Iran has consistently supported the elements of terror that bombard Israeli civilians with rockets. It recently destroyed a replica U.S. warship during a defense drill. It still has not reported to international weapon inspectors past nuclear weapon craft. It has treated international obligations as options, disregarding 11 of 12 sets of criteria the International Atomic Energy Agency has requested. It has continued to design a nuclear payload for a missile over the IAEA’s objections. It continues to support mass-murderer Bashar Assad in Syria. And it continues to promote destabilizing elements in Iraq, undermining our decade of sacrifice.

And that is just the current regime. Media outlets have reported former Iranian President Mahmoud Ahmadinejad has returned to the political scene, still promoting his anti-U.S. and anti-Israel platform. The return to power of his ideology could come just as the temporary Iranian part of the proposed agreement lapses, while the self-imposed U.S. concessions remain permanent. 

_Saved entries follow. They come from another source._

(** One iteration whose fetch raises a transport error: the error is
    printed, the loop sleeps 30 seconds and goes on from the top. *)
Lemma failed_fetch_iteration (fuel : nat) (user_id : string) (consumer : note -> M unit)
    (w : world) (msg : string) :
  running w = true ->
  fetch_user_notes env (clock w) (poll_request user_id (gen_since_id w))
    = inl (RequestException msg) ->
  stream_loop env (S fuel) user_id consumer w =
  after (EvCheckRunning true
           :: EvFetch (poll_request user_id (gen_since_id w)) (inl (RequestException msg))
           :: snd (unblock env w)
           ++ EvPrint ("Error streaming notes: " +:+ msg)
           :: EvSleep 30
           :: snd (unblock env (fst (unblock env w))))
        (stream_loop env fuel user_id consumer (fst (unblock env (fst (unblock env w))))).
Proof.
  intros Hr Hf. rewrite (result_eta (stream_loop env (S fuel) user_id consumer w)).
  change (wp (stream_loop env (S fuel) user_id consumer)
             (fun o w' evs =>
                {| res := o; final := w'; emitted := evs |} =
                after (EvCheckRunning true
                         :: EvFetch (poll_request user_id (gen_since_id w))
                              (inl (RequestException msg))
                         :: snd (unblock env w)
                         ++ EvPrint ("Error streaming notes: " +:+ msg)
                         :: EvSleep 30
                         :: snd (unblock env (fst (unblock env w))))
                      (stream_loop env fuel user_id consumer
                         (fst (unblock env (fst (unblock env w)))))) w).
  cbn [stream_loop]. apply wp_bind. unfold wp at 1.
  cbn [check_running res final emitted then_wp]. rewrite Hr.
  apply wp_bind, wp_try_except_RequestException, wp_bind. unfold wp at 1.
  cbn [get_since_id res final emitted then_wp].
  apply wp_bind. unfold get_user_notes. apply wp_call.
  fold (poll_request user_id (gen_since_id w)). rewrite Hf.
  cbn [then_wp catch_wp is_RequestException str_of_exn].
  apply wp_bind, wp_print. cbn [then_wp]. apply wp_sleep; [lia|]. cbn [then_wp].
  unfold wp, after. evs_norm. reflexivity.
Qed.
(** * EPIAS dashboard: ticket manager, HTTP client, normalisers, fetchers

    A shallow embedding of the API access layer of the repository
    ([src/api/auth.py], [src/api/epias.py]), of its response normalisers
    ([src/data/processors.py]) and of the batch fetchers
    ([src/data/fetchers.py]), followed by the properties the design
    document states about them. *)

From Stdlib Require Import ZArith List String Ascii Bool Lia Permutation Sorted.
From stdpp Require Import base option gmap strings.
Import ListNotations.
Local Open Scope string_scope.
Local Open Scope Z_scope.
#[local] Set Warnings "-clear-no-such-hyp".

(* ===================================================================== *)
(** * Python exceptions and the result of a call                         *)
(* ===================================================================== *)

(** The exceptions the modelled code can raise.  [HTTPError] is what
    [Response.raise_for_status] of the requests library raises; the
    constructors after it are Python built-ins or requests' transport
    failure.  [AuthenticationError] and [APIError] are the classes of the
    design document's taxonomy: no module under [src/api] defines or raises
    them, they are here so that the properties can tell them apart from
    what the code raises.  [Unmodelled] is not an exception: it is the
    outcome of a call whose behaviour depends on pandas internals that
    this development does not describe ([pd.to_datetime] applied to a list
    or a dict, which may build an index instead of a scalar); it is never
    caught by an [except Exception] handler of the model. *)
Inductive exn : Type :=
| AuthenticationError
| APIError (status : Z)
| HTTPError (status : Z)
| ConnectionError
| JSONDecodeError
| ValueError (msg : string)
| TypeError
| KeyError (key : string)
| AttributeError
| OverflowError
| Unmodelled.

(** A call either returns a value or raises. *)
Inductive result (A : Type) : Type :=
| Ok (a : A)
| Raise (e : exn).
Arguments Ok {A} a.
Arguments Raise {A} e.

Definition is_ok {A} (r : result A) : bool :=
  match r with Ok _ => true | Raise _ => false end.

Definition rbind {A B} (r : result A) (k : A -> result B) : result B :=
  match r with
  | Ok a => k a
  | Raise e => Raise e
  end.

(** [try: body except: handler] with a bare [except]. *)
Definition try_except {A} (body : result A) (handler : exn -> result A) : result A :=
  match body with
  | Ok a => Ok a
  | Raise e => handler e
  end.

(** [try: body except Exception: handler]. *)
Definition try_except_Exception {A} (body : result A) (handler : exn -> result A)
    : result A :=
  match body with
  | Ok a => Ok a
  | Raise Unmodelled => Raise Unmodelled
  | Raise e => handler e
  end.

(** Sequencing a fallible step over a list, left to right, stopping at the
    first exception: the shape of a [for] loop that appends to a list. *)
Fixpoint mapM {A B} (f : A -> result B) (l : list A) : result (list B) :=
  match l with
  | [] => Ok []
  | x :: xs =>
      rbind (f x) (fun y => rbind (mapM f xs) (fun ys => Ok (y :: ys)))
  end.

Declare Scope result_scope.
Delimit Scope result_scope with result.
Notation "'let*' x ':=' r 'in' k" := (rbind r (fun x => k))
  (at level 10, x name, r at level 100, k at level 200) : result_scope.

(* ===================================================================== *)
(** * The network and the clock                                          *)
(* ===================================================================== *)

(** What [requests] hands back: the status line and the body.  [json_body]
    is the outcome of [resp.json()]: [None] when the body is not JSON. *)
Record Response (J : Type) : Type := mkResponse {
  status_code : Z;
  text : string;
  json_body : option J
}.
Arguments mkResponse {J}.
Arguments status_code {J}.
Arguments text {J}.
Arguments json_body {J}.

(** One scripted exchange with a server: how long it takes and how it ends
    (a response, or a transport exception raised by requests). *)
Record Exchange (J : Type) : Type := mkExchange {
  latency : N;
  outcome : result (Response J)
}.
Arguments mkExchange {J}.
Arguments latency {J}.
Arguments outcome {J}.

(** The requests that leave the process, in the order they are made. *)
Inductive Event (J : Type) : Type :=
| EvAuthPost (data : string) (done_at : Z) (res : result (Response J))
| EvData (method url : string) (ticket : option string) (payload : J)
         (done_at : Z) (res : result (Response J)).
Arguments EvAuthPost {J}.
Arguments EvData {J}.

(** The world outside the process.  The servers are given by the exchanges
    they will answer with, in order; an exhausted script behaves as an
    unreachable host.  [clock] is what [time.time()] reads, in seconds. *)
Record World (J : Type) : Type := mkWorld {
  clock : Z;
  auth_server : list (Exchange J);
  data_server : list (Exchange J);
  trace : list (Event J)
}.
Arguments mkWorld {J}.
Arguments clock {J}.
Arguments auth_server {J}.
Arguments data_server {J}.
Arguments trace {J}.

Definition advance {J} (d : N) (w : World J) : World J :=
  mkWorld (clock w + Z.of_N d) (auth_server w) (data_server w) (trace w).

Definition is_auth_event {J} (e : Event J) : bool :=
  match e with EvAuthPost _ _ _ => true | EvData _ _ _ _ _ _ => false end.

Definition is_data_event {J} (e : Event J) : bool :=
  match e with EvAuthPost _ _ _ => false | EvData _ _ _ _ _ _ => true end.

(** Number of requests sent to the authentication endpoint, and to the data
    endpoints, in a trace. *)
Definition auth_requests {J} (tr : list (Event J)) : nat :=
  length (List.filter is_auth_event tr).

Definition data_requests {J} (tr : list (Event J)) : nat :=
  length (List.filter is_data_event tr).

(* ===================================================================== *)
(** * src/api/auth.py                                                    *)
(* ===================================================================== *)

Module Auth.

Definition AUTH_URL : string := "https://giris.epias.com.tr/cas/v1/tickets".
Definition TOKEN_HEADER : string := "TGT".
Definition TTL_SECONDS : Z := 2 * 60 * 60.

(** [TGTManager]: the credentials and the single cached ticket slot. *)
Record TGTManager : Type := mkTGTManager {
  username : string;
  password : string;
  _token : option string;
  _expires_at : Z
}.

(** [TGTManager.__init__]. *)
Definition init (user pass : string) : TGTManager :=
  mkTGTManager user pass None 0.

Section WithJson.
Context {J : Type}.

(** The state a method of the manager runs in. *)
Record Sys : Type := mkSys {
  tgt_mgr : TGTManager;
  net : World J
}.

(** Stateful, fallible computations: the state survives an exception. *)
Definition M (A : Type) : Type := Sys -> result A * Sys.

Definition ret {A} (a : A) : M A := fun s => (Ok a, s).
Definition raise {A} (e : exn) : M A := fun s => (Raise e, s).
Definition bind {A B} (m : M A) (k : A -> M B) : M B :=
  fun s =>
    match m s with
    | (Ok a, s') => k a s'
    | (Raise e, s') => (Raise e, s')
    end.

Definition time_time : M Z := fun s => (Ok (clock (net s)), s).

Definition set_token (tok : string) : M unit :=
  fun s =>
    let m := tgt_mgr s in
    (Ok tt, mkSys (mkTGTManager (username m) (password m) (Some tok) (_expires_at m)) (net s)).

Definition set_expires_at (t : Z) : M unit :=
  fun s =>
    let m := tgt_mgr s in
    (Ok tt, mkSys (mkTGTManager (username m) (password m) (_token m) t) (net s)).

(** [requests.post(AUTH_URL, headers=..., data=..., timeout=10)]: the next
    exchange of the authentication server is consumed, the clock moves by
    its latency and the request is recorded. *)
Definition requests_post_auth (data : string) : M (Response J) :=
  fun s =>
    let w := net s in
    match auth_server w with
    | [] =>
        (Raise ConnectionError,
         mkSys (tgt_mgr s)
           (mkWorld (clock w) [] (data_server w)
              (trace w ++ [EvAuthPost data (clock w) (Raise ConnectionError)])))
    | x :: rest =>
        let t := clock w + Z.of_N (latency x) in
        (outcome x,
         mkSys (tgt_mgr s)
           (mkWorld t rest (data_server w)
              (trace w ++ [EvAuthPost data t (outcome x)])))
    end.

(** [Response.raise_for_status]: raises on 4xx and 5xx only. *)
Definition raise_for_status (resp : Response J) : M unit :=
  if (400 <=? status_code resp) && (status_code resp <? 600)
  then raise (HTTPError (status_code resp))
  else ret tt.

(** [str.strip()] on the ASCII range: the characters [str.isspace] accepts
    there are 0x09-0x0D, 0x1C-0x1F and the blank. *)
Definition is_space (a : ascii) : bool :=
  let n := nat_of_ascii a in
  ((9 <=? n)%nat && (n <=? 13)%nat) || ((28 <=? n)%nat && (n <=? 31)%nat) || (n =? 32)%nat.

Fixpoint lstrip_chars (l : list ascii) : list ascii :=
  match l with
  | a :: l' => if is_space a then lstrip_chars l' else l
  | [] => []
  end.

Definition strip (s : string) : string :=
  string_of_list_ascii
    (rev (lstrip_chars (rev (lstrip_chars (list_ascii_of_string s))))).

(** [str.startswith]. *)
Definition startswith (s pre : string) : bool := String.prefix pre s.

(** [TGTManager._request_new_token]. *)
Definition _request_new_token : M string :=
  bind (fun s =>
          requests_post_auth
            ("username=" ++ username (tgt_mgr s) ++ "&password=" ++ password (tgt_mgr s)) s)
       (fun resp =>
  bind (raise_for_status resp) (fun _ =>
  let token := strip (text resp) in
  if negb (startswith token "TGT-")
  then raise (ValueError "Unexpected token format returned by CAS")
  else ret token)).

(** [TGTManager.current].  The two assignments happen only after
    [_request_new_token] has returned; an exception leaves the slot as it
    was. *)
Definition current (force_refresh : bool) : M (option string) :=
  bind time_time (fun now =>
  bind (fun s =>
          if force_refresh || (_expires_at (tgt_mgr s) <=? now)
          then
            bind _request_new_token (fun tok =>
            bind (set_token tok) (fun _ =>
            bind time_time (fun now' =>
            set_expires_at (now' + TTL_SECONDS - 60)))) s
          else ret tt s)
       (fun _ => fun s => ret (_token (tgt_mgr s)) s)).

(** Time passing between two calls. *)
Definition wait (d : N) (s : Sys) : Sys := mkSys (tgt_mgr s) (advance d (net s)).

(** [200 <= status < 300]. *)
Definition success_status (status : Z) : bool := (200 <=? status) && (status <? 300).

(** The status range on which [raise_for_status] raises. *)
Definition error_status (status : Z) : bool := (400 <=? status) && (status <? 600).

(** The ticket an authentication exchange delivers, when
    [_request_new_token] accepts it, with the instant it was received. *)
Definition delivered (e : Event J) : option (string * Z) :=
  match e with
  | EvAuthPost _ t (Ok resp) =>
      if error_status (status_code resp) then None
      else if startswith (strip (text resp)) "TGT-" then Some (strip (text resp), t)
      else None
  | _ => None
  end.

(** The most recent ticket acquisition recorded in a trace. *)
Fixpoint last_acquisition (tr : list (Event J)) : option (string * Z) :=
  match tr with
  | [] => None
  | e :: tr' =>
      match last_acquisition tr' with
      | Some a => Some a
      | None => delivered e
      end
  end.

(** What the next request to the authentication endpoint will end in, and
    the state it leaves behind. *)
Definition next_auth_outcome (s : Sys) : result (Response J) :=
  match auth_server (net s) with
  | [] => Raise ConnectionError
  | x :: _ => outcome x
  end.

Definition after_auth (s : Sys) : Sys :=
  snd (requests_post_auth
         ("username=" ++ username (tgt_mgr s) ++ "&password=" ++ password (tgt_mgr s)) s).

(** The verdict of [_request_new_token] on the outcome of its request. *)
Definition token_of_outcome (o : result (Response J)) : result string :=
  match o with
  | Raise e => Raise e
  | Ok resp =>
      if error_status (status_code resp) then Raise (HTTPError (status_code resp))
      else if startswith (strip (text resp)) "TGT-" then Ok (strip (text resp))
      else Raise (ValueError "Unexpected token format returned by CAS")
  end.

(** The manager after a successful refresh. *)
Definition refreshed (tok : string) (s : Sys) : Sys :=
  mkSys (mkTGTManager (username (tgt_mgr s)) (password (tgt_mgr s)) (Some tok)
           (clock (net s) + TTL_SECONDS - 60))
        (net s).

A successful nuclear agreement must include tangible Iranian concessions. Steps to dismantle its nuclear infrastructure, a commitment to a robust inspections regime and a stop to its dubious terror-related activities must make up the ground floor of any deal. 

Congress is the ultimate arbiter on sanctions. For any changes even to be considered, we must first be convinced that an agreement bars any pathway to a nuclear weapon and that the United States and Israel see serious Iranian attempts to reengage in world affairs including promoting peace, advancing of human rights and supporting equality for women. 

Benjamin Netanyahu carefully outlined the stakes. It will be up to Congress to remember his insight and use it as a guiding force in the coming weeks. 

From Reps. Leonard Lance (R-N.J.), Lee Zeldin (R-N.Y.), Doug Lamborn (R-Colo.) and Peter Roskam (R-Ill.), co-chairmen of the House Republican Israel Caucus, Washington, D.C.